An interesting report in Reuters asks if the glory days of FX trading are over.

The FX market’s status as the world’s largest, built up over decades of rampant globalization, deregulation and growth in financial services, is unlikely to be relinquished any time soon. But the glory days, according to Reuters, may be over.

Overall trading volumes and employment levels at the biggest banks trading currencies are shrinking. The culprits? Tighter bank regulation, the fading emerging markets boom and a general slowdown in world growth and trade take their toll.

Reuters cites financial industry analytics data firm Coalition as reporting that the Top 10 FX banks alone operating in Europe employed 332 people on their G10 European FX trading desks last year. That is down 30% from the 475 employed in 2012. And the vast majority of those frontline positions are in London.

Both inside and outside the UK capital, countless other jobs in back office areas servicing the market have also likely disappeared for good even if quantifying that is trickier given the multiple areas these people work across.

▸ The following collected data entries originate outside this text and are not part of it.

(** [m] reads exactly the layout [lay] of the values satisfying [wf]: it succeeds on a
    layout followed by anything, what it accepts is a layout, and a failure is sticky. *)
Record reads {A} (m : decM A) (lay : A → bytes) (wf : A → Prop) : Prop := {
  reads_accepts a d rest : wf a → rem d = lay a ++ rest →
    ∃ d', m d = (Some a, d') ∧ rem d' = rest ∧ failed d' = failed d;
  reads_exact d a d' : m d = (Some a, d') → wf a ∧ rem d = lay a ++ rem d' ∧ failed d' = failed d;
  reads_fails d d' : m d = (None, d') → failed d' = true ∧ zlen (rem d') ≤ zlen (rem d);
}.

Lemma reads_ret {A} (x : A) : reads (mret x) (λ _, []) (λ a, a = x).
Proof.
  split; unfold mret, decM_ret.
  - intros a d rest -> Hr. by exists d.
  - intros d a d' [= <- <-]. done.
  - done.
Qed.

Lemma reads_reject b : reads (reject b) (λ _, []) (λ _, b = false).
Proof.
  unfold reject. split.
  - intros [] d rest -> Hr. by exists d.
  - intros d a d'. destruct b; [done|]. by intros [= <- <-].
  - intros d d'. destruct b; [|done]. by intros [= <-].
Qed.

(** Sequencing; [π] recovers the first value from the final one. *)
Lemma reads_bind {A B} (π : B → A) (m : decM A) (f : A → decM B) layA wfA layB wfB :
  reads m layA wfA → (∀ a, reads (f a) (layB a) (wfB a)) → (∀ a b, wfB a b → π b = a) →
  reads (m ≫= f) (λ b, layA (π b) ++ layB (π b) b) (λ b, wfA (π b) ∧ wfB (π b) b).
Proof.
  intros Hm Hf Hπ. split; unfold mbind, decM_bind.
  - intros b d rest [Ha Hb] Hr. rewrite <- app_assoc in Hr.
    destruct (reads_accepts _ _ _ Hm _ _ _ Ha Hr) as (d1 & -> & Hr1 & Hf1).
    destruct (reads_accepts _ _ _ (Hf _) _ _ _ Hb Hr1) as (d2 & -> & Hr2 & Hf2).
    exists d2. split_and!; congruence.
  - intros d b d' E. destruct (m d) as [[a|] d1] eqn:E1; [|done].
    destruct (reads_exact _ _ _ Hm _ _ _ E1) as (Ha & Hr1 & Hf1).
    destruct (reads_exact _ _ _ (Hf a) _ _ _ E) as (Hb & Hr2 & Hf2).
    rewrite (Hπ a b Hb), <- app_assoc. split_and!; congruence.
  - intros d d' E. destruct (m d) as [[a|] d1] eqn:E1; [|simplify_eq; by eapply reads_fails].
    destruct (reads_exact _ _ _ Hm _ _ _ E1) as (Ha & Hr1 & Hf1).
    destruct (reads_fails _ _ _ (Hf a) _ _ E) as [? ?]. split; [done|].
    rewrite Hr1, zlen_app. pose proof (zlen_nonneg (layA a)). lia.
Qed.
(** *** The volume record *)
Definition acl_flag (b : bool) : Z := if b then 1 else 0.
Definition volume_bytes (v : SwordFsVolume) : bytes :=
  header_bytes kVolume ++ string_bytes (vol_name v) ++ string_bytes (storage v) ++ string_bytes (bucket v) ++
  string_bytes (region v) ++ le_bytes 8 (chunk_size v) ++ le_bytes 4 (ChunkType_value (chunk_type v)) ++
  le_bytes 4 (acl_flag (enable_posix_acl v)).
Definition volume_ok (v : SwordFsVolume) : Prop :=
  vol_name v ≠ [] ∧ Forall string_ok [vol_name v; storage v; bucket v; region v] ∧
  in_range 64 (chunk_size v) ∧ chunk_size v ≠ 0 ∧ (storage v = [] ↔ bucket v = []).

Lemma Volume_SerializeTo_spec v : Volume_SerializeTo v = volume_bytes v.
Proof. unfold Volume_SerializeTo. solve_layout. Qed.

Lemma ChunkType_of_value t : ChunkType_of (ChunkType_value t) = Some t ∧ in_range 32 (ChunkType_value t).
Proof. by destruct t. Qed.
Lemma ChunkType_of_Some v t : ChunkType_of v = Some t → v = ChunkType_value t.
Proof. unfold ChunkType_of. repeat case_match; intros; simplify_eq; zify_bools; done. Qed.
Lemma acl_flag_range b : in_range 32 (acl_flag b).
Proof. by destruct b. Qed.

(** the volume format record round-trips, and parsing accepts exactly the encodings of
    coherent volumes: named, with a non-zero chunk size, a known chunk type, and a data
    engine exactly when there is a data location. *)
Theorem Volume_roundtrip data v :
  Volume_ParseFrom data = Ok v ↔ volume_ok v ∧ Volume_SerializeTo v = data.
Proof.
  rewrite Volume_SerializeTo_spec.
  unfold Volume_ParseFrom. pose proof (rem_new data) as [Hr Hf]. split.
  - intros E. split_reads. inv_result.
    destruct (ChunkType_of _) as [ct|] eqn:Hct; [|done]. apply ChunkType_of_Some in Hct as ->. inv_result. subst v.
    match goal with H : Done ?d = true |- _ => apply Done_iff in H as [? Hend] end.
    invert_reads. rewrite !zlen_zero in *. rewrite Z.gtb_ltb in *. zify_bools.
    match goal with H : in_range 32 ?x, H' : ?x ≤ 1 |- _ =>
      assert (x = acl_flag (negb (x =? 0))) as Hflag
        by (unfold in_range in H; destruct (Z.eqb_spec x 0); cbn; lia) end.
    match goal with H : bool_decide _ = false |- _ => apply bool_decide_eq_false in H end.
    split.
    + split_and!; try done; cbn; rewrite ?Forall_cons; [by split_and!|].
      match goal with H : Bool.eqb _ _ = true |- _ => apply eqb_prop, (f_equal negb) in H;
        rewrite !negb_involutive in H end.
      repeat case_bool_decide; done.
    + unfold volume_bytes. cbn [enable_posix_acl]. rewrite <- Hflag. layout_eq Hr.
  - intros [(Hn & Hs & Hc & Hz & Hsb) <-]. rewrite !Forall_cons in Hs. destruct Hs as (? & ? & ? & ? & _).
    destruct (ChunkType_of_value (chunk_type v)) as [Hof ?]. pose proof (acl_flag_range (enable_posix_acl v)).
    start_reads volume_bytes. repeat run_read. end_reads.
    rewrite !zlen_zero, (bool_decide_eq_false_2 (vol_name v = [])), Hof by done.
    destruct (Z.eqb_spec (chunk_size v) 0); [done|].
    rewrite (bool_decide_ext _ _ Hsb), Bool.eqb_reflx. by destruct v as [? ? ? ? ? ? []].
Qed.

(** *** Slice records and COW heads *)
Definition slice_record_bytes (r : SliceRecord) : bytes :=
  le_bytes 4 (sr_pos r) ++ le_bytes 8 (sr_id r) ++ le_bytes 4 (sr_size r) ++ le_bytes 4 (sr_off r) ++
  le_bytes 4 (sr_len r).

Lemma EncodeRecord_spec r : EncodeRecord r = slice_record_bytes r.
Proof. unfold EncodeRecord. solve_layout. Qed.

Lemma DecodeRecord_iff data cs r :
  DecodeRecord data cs = Ok r ↔ record_fields r ∧ ValidateRecord r cs = OK ∧ EncodeRecord r = data.
Proof.
  rewrite EncodeRecord_spec. unfold DecodeRecord, read_slice_record, record_fields.
  pose proof (rem_new data) as [Hr Hf]. split.
  - intros E. inv_result.
    repeat (match type of E with
            | context [dec_U32 ?d] => destruct (dec_U32 d) as [[[|] ?] ?] eqn:?
            | context [dec_U64 ?d] => destruct (dec_U64 d) as [[[|] ?] ?] eqn:?
            end; cbn [negb] in E; [|done]).
    cbv beta iota in E. inv_result. subst r.
    match goal with H : Done ?d = true |- _ => apply Done_iff in H as [? Hend] end. invert_reads.
    split; [done|]. split; [done|]. layout_eq Hr.
  - intros (? & Hv & <-). destruct_and!.
    destruct (Z.eqb_spec (zlen (slice_record_bytes r)) kEncodedSliceRecordSize) as [_|Hl]; [|by destruct Hl].
    cbn [negb fail_if mbind result_bind].
    start_reads slice_record_bytes. repeat (run_read; cbn [negb]). end_reads. destruct r. cbn in Hv |- *. by rewrite Hv.
Qed.

(** Slice index records: decoding inverts encoding on valid records of the chunk, and
    whatever decodes is the 24-byte encoding of a record that passes [ValidateRecord]. *)
Theorem SliceRecord_roundtrip data cs r :
  DecodeRecord data cs = Ok r ↔ record_fields r ∧ ValidateRecord r cs = OK ∧ EncodeRecord r = data.
Proof. apply DecodeRecord_iff. Qed.

Definition head_bytes (h : COWChunkHead) : bytes := le_bytes 8 (head_revision h) ++ le_bytes 8 (head_size h).

Lemma COWHead_roundtrip data h :
  DecodeHead data = Ok h ↔
  in_range 64 (head_revision h) ∧ in_range 64 (head_size h) ∧ IsValidHead h = true ∧ EncodeHead h = data.
Proof.
  assert (EncodeHead h = head_bytes h) as -> by (unfold EncodeHead; solve_layout).
  unfold DecodeHead. pose proof (rem_new data) as [Hr Hf]. split.
  - intros E. split_reads. inv_result. subst h.
    match goal with H : Done ?d = true |- _ => apply Done_iff in H as [? Hend] end. invert_reads.
    do 3 (split; [done|]). layout_eq Hr.
  - intros (Hrv & Hs & Hv & <-). start_reads head_bytes. repeat run_read. end_reads.
    destruct h. cbn [head_revision head_size]. by rewrite Hv.
Qed.

(** *** Inodes *)
Definition xattr_bytes (x : bytes * bytes) : bytes := string_bytes x.1 ++ string_bytes x.2.
Definition inode_bytes (i : SwordFsInode) : bytes :=
  header_bytes kInode ++ le_bytes 8 (ino i) ++ attr_bytes (attr i) ++ le_bytes 8 (parent_ino i) ++
  string_bytes (symlink_target i) ++ le_bytes 8 (zlen (xattrs i)) ++ concat (xattr_bytes <$> xattrs i).

Record inode_record_ok (i : SwordFsInode) : Prop := {
  ir_ino : in_range 64 (ino i) ∧ ino i ≠ 0;
  ir_attr : attr_ok (attr i) ∧ attr_ino (attr i) = ino i;
  ir_parent : in_range 64 (parent_ino i);
  ir_target : string_ok (symlink_target i);
  ir_count : in_range 64 (zlen (xattrs i));
  ir_sorted : map_sorted (xattrs i);
  ir_xattrs : Forall (λ x, x.1 ≠ [] ∧ string_ok x.1 ∧ string_ok x.2) (xattrs i);
}.

Lemma enc_xattrs_spec xs e :
  appendTo (foldl (λ e x, enc_String x.2 (enc_String x.1 e)) e xs) = appendTo e ++ concat (xattr_bytes <$> xs).
Proof.
  revert e. induction xs as [|x xs IH]; intros e; cbn [foldl fmap list_fmap concat]; [by rewrite app_nil_r|].
  rewrite IH, !enc_String_spec. unfold xattr_bytes. by rewrite <- !app_assoc.
Qed.

Lemma Inode_SerializeTo_spec i : ino i ≠ 0 → Inode_SerializeTo i = Ok (inode_bytes i).
Proof.
  intros Hi. unfold Inode_SerializeTo. destruct (Z.eqb_spec (ino i) 0); [done|].
  cbn [mbind result_bind fail_if]. unfold Finish. rewrite enc_xattrs_spec. solve_layout.
Qed.

Lemma zlen_string_bytes s : 8 ≤ zlen (string_bytes s).
Proof. unfold string_bytes. rewrite zlen_app, zlen_le_bytes. pose proof (zlen_nonneg s). lia. Qed.

(** The loop reads back the attributes after the ones already in the map. *)
Lemma parse_xattrs_run l acc d rest fuel :
  map_sorted (acc ++ l) → Forall (λ x, x.1 ≠ [] ∧ string_ok x.1 ∧ string_ok x.2) l →
  rem d = concat (xattr_bytes <$> l) ++ rest → failed d = false → (length l ≤ fuel)%nat →
  ∃ d', parse_xattrs fuel (zlen acc) (zlen (acc ++ l)) acc d = Ok (acc ++ l, d') ∧ rem d' = rest ∧ failed d' = false.
Proof.
  revert acc d fuel. induction l as [|[k v] l IH]; intros acc d fuel Hs Hf Hr Hn Hl.
  { exists d. rewrite app_nil_r. destruct fuel; cbn; by rewrite Z.ltb_irrefl. }
  destruct fuel as [|fuel]; [cbn in Hl; lia|]. inversion Hf as [|?? (Hk & Hsk & Hsv) Hf']; subst. cbn [fst snd] in *.
  cbn [parse_xattrs]. rewrite zlen_app, zlen_cons.
  pose proof (zlen_nonneg l). destruct (Z.ltb_spec (zlen acc) (zlen acc + (zlen l + 1))); [|lia].
  cbn [fmap list_fmap concat] in Hr. unfold xattr_bytes at 1 in Hr. cbn [fst snd] in Hr. rewrite <- !app_assoc in Hr.
  destruct (dec_run dec_String _ _ d k _ reads_String Hsk Hr Hn) as (d1 & -> & Hr1 & Hn1). cbn [negb].
  destruct (dec_run dec_String _ _ d1 v _ reads_String Hsv Hr1 Hn1) as (d2 & -> & Hr2 & Hn2). cbn [negb].
  rewrite zlen_zero, bool_decide_eq_false_2 by done.
  pose proof (map_sorted_app_cons _ _ _ _ Hs) as Hlt.
  rewrite map_find_None_Forall, map_emplace_last by done.
  destruct (IH (acc ++ [(k, v)]) d2 fuel) as (d' & E & ? & ?); try done; [by rewrite <- app_assoc|cbn in Hl; lia|].
  exists d'. rewrite <- app_assoc in E.
  replace (zlen acc + 1) with (zlen (acc ++ [(k, v)])) by (rewrite zlen_app; done).
  replace (zlen acc + (zlen l + 1)) with (zlen (acc ++ [(k, v)] ++ l))
    by (rewrite !zlen_app; change (zlen [(k, v)]) with 1; lia).
  rewrite E. done.
Qed.

(** What the loop accepts, and that it never runs out of fuel. *)
Lemma parse_xattrs_inv fuel i count acc d :
  map_sorted acc → Forall (λ x, x.1 ≠ [] ∧ string_ok x.1 ∧ string_ok x.2) acc →
  zlen acc = i → zlen (rem d) < Z.of_nat fuel →
  match parse_xattrs fuel i count acc d with
  | Ok (xs, d') => map_sorted xs ∧ Forall (λ x, x.1 ≠ [] ∧ string_ok x.1 ∧ string_ok x.2) xs ∧
                   (i ≤ count → zlen xs = count) ∧ failed d' = failed d
  | Err s => s = Malformed
  end.
Proof.
  revert i acc d. induction fuel as [|fuel IH]; intros i acc d Hs Hf Hz Hl; cbn [parse_xattrs].
  { pose proof (zlen_nonneg (rem d)). lia. }
  destruct (Z.ltb_spec i count); [|split_and!; try done; lia].
  destruct (dec_String d) as [[ok name] d1] eqn:E1.
  pose proof (dec_shrinks _ _ _ _ _ _ _ reads_String E1). destruct ok; cbn [negb]; [|done].
  destruct (dec_String d1) as [[ok value] d2] eqn:E2.
  pose proof (dec_shrinks _ _ _ _ _ _ _ reads_String E2). destruct ok; cbn [negb]; [|done].
  rewrite zlen_zero. case_bool_decide; [done|]. destruct (map_find name acc) eqn:Hfind; [done|].
  pose proof (reads_exact _ _ _ reads_String d name d1) as (Hsn & _ & F1); [unfold try_read; by rewrite E1|].
  pose proof (reads_exact _ _ _ reads_String d1 value d2) as (Hsv & _ & F2); [unfold try_read; by rewrite E2|].
  pose proof (zlen_string_bytes name). pose proof (zlen_string_bytes value).
  rewrite map_emplace_absent by done.
  specialize (IH (i + 1) (map_assign name value acc) d2).
  destruct (parse_xattrs _ _ _ _ _) as [[xs d']|s].
  - destruct IH as (? & ? & Hc & ?); [by apply map_assign_sorted|by apply map_assign_Forall| |lia|].
    + rewrite <- Hz. by apply map_assign_zlen.
    + split_and!; try done; [|congruence]. intros. apply Hc. lia.
  - apply IH; [by apply map_assign_sorted|by apply map_assign_Forall| |lia]. rewrite <- Hz. by apply map_assign_zlen.
Qed.

Lemma Inode_parse_serialize i :
  inode_record_ok i → ∃ data, Inode_SerializeTo i = Ok data ∧ Inode_ParseFrom data = Ok i.
Proof.
  intros [[Hi Hnz] [Ha Hai] Hp Ht Hc Hs Hx]. exists (inode_bytes i).
  split; [by apply Inode_SerializeTo_spec|]. unfold Inode_ParseFrom.
  set (fuel := S (length (inode_bytes i))).
  assert (length (xattrs i) ≤ fuel)%nat as Hfuel.
  { assert (zlen (xattrs i) ≤ zlen (concat (xattr_bytes <$> xattrs i))) as Hl.
    { clear. induction (xattrs i) as [|x l IH]; cbn [fmap list_fmap concat]; [done|].
      rewrite zlen_cons, zlen_app. unfold xattr_bytes at 1. rewrite zlen_app.
      pose proof (zlen_string_bytes x.1). pose proof (zlen_string_bytes x.2). lia. }
    assert (zlen (concat (xattr_bytes <$> xattrs i)) ≤ zlen (inode_bytes i)) as Hl2.
    { unfold inode_bytes. rewrite !app_assoc, zlen_app.
      match goal with |- _ ≤ zlen ?p + _ => pose proof (zlen_nonneg p) end. lia. }
    unfold zlen, fuel in *. lia. }
  pose proof (rem_new (inode_bytes i)) as [Hr Hf]. start_reads inode_bytes. repeat run_read.
  match goal with R : rem ?d = _, F : failed ?d = false |- _ =>
    destruct (parse_xattrs_run (xattrs i) [] d [] fuel) as (d' & E & Hr' & Hf'); try done end.
  change (zlen []) with 0 in E. cbn [app] in E. rewrite E. cbn [mbind result_bind].
  rewrite (Done_true _ Hr' Hf'), Hf', Hai, Z.eqb_refl. destruct (Z.eqb_spec (ino i) 0); [done|]. by destruct i.
Qed.

(** C16: inode records survive storage.  Serialising a well-formed inode succeeds and
    parsing the result gives the same inode back, extended attributes included. *)
Theorem Inode_roundtrip i :
  inode_record_ok i → ∃ data, Inode_SerializeTo i = Ok data ∧ Inode_ParseFrom data = Ok i.
Proof. apply Inode_parse_serialize. Qed.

Data from multilateral cash settlement service CLS Bank showed average daily FX volume in January was $4.8 trillion, down 9 percent from a year earlier – and a far cry from the near $6 trillion peak set in late 2014.

Trading desks at some of the biggest banks in London and New York are grappling with lower volumes in actively traded currencies like the yen, Swiss franc and Australian dollar over the past year.

Spurred by huge losses for many from the Swiss franc’s surge in January last year, big banks have cracked down on the number of smaller FX hedge fund-style operations they issue credit to and the leverage ratios they give others, halting the growth of highly leveraged speculative trading.

The trend was highlighted in a recent survey by central banks in Britain and the United States which showed daily FX volumes were down 21% in April to October 2015 from a year earlier in London, and 26% in New York.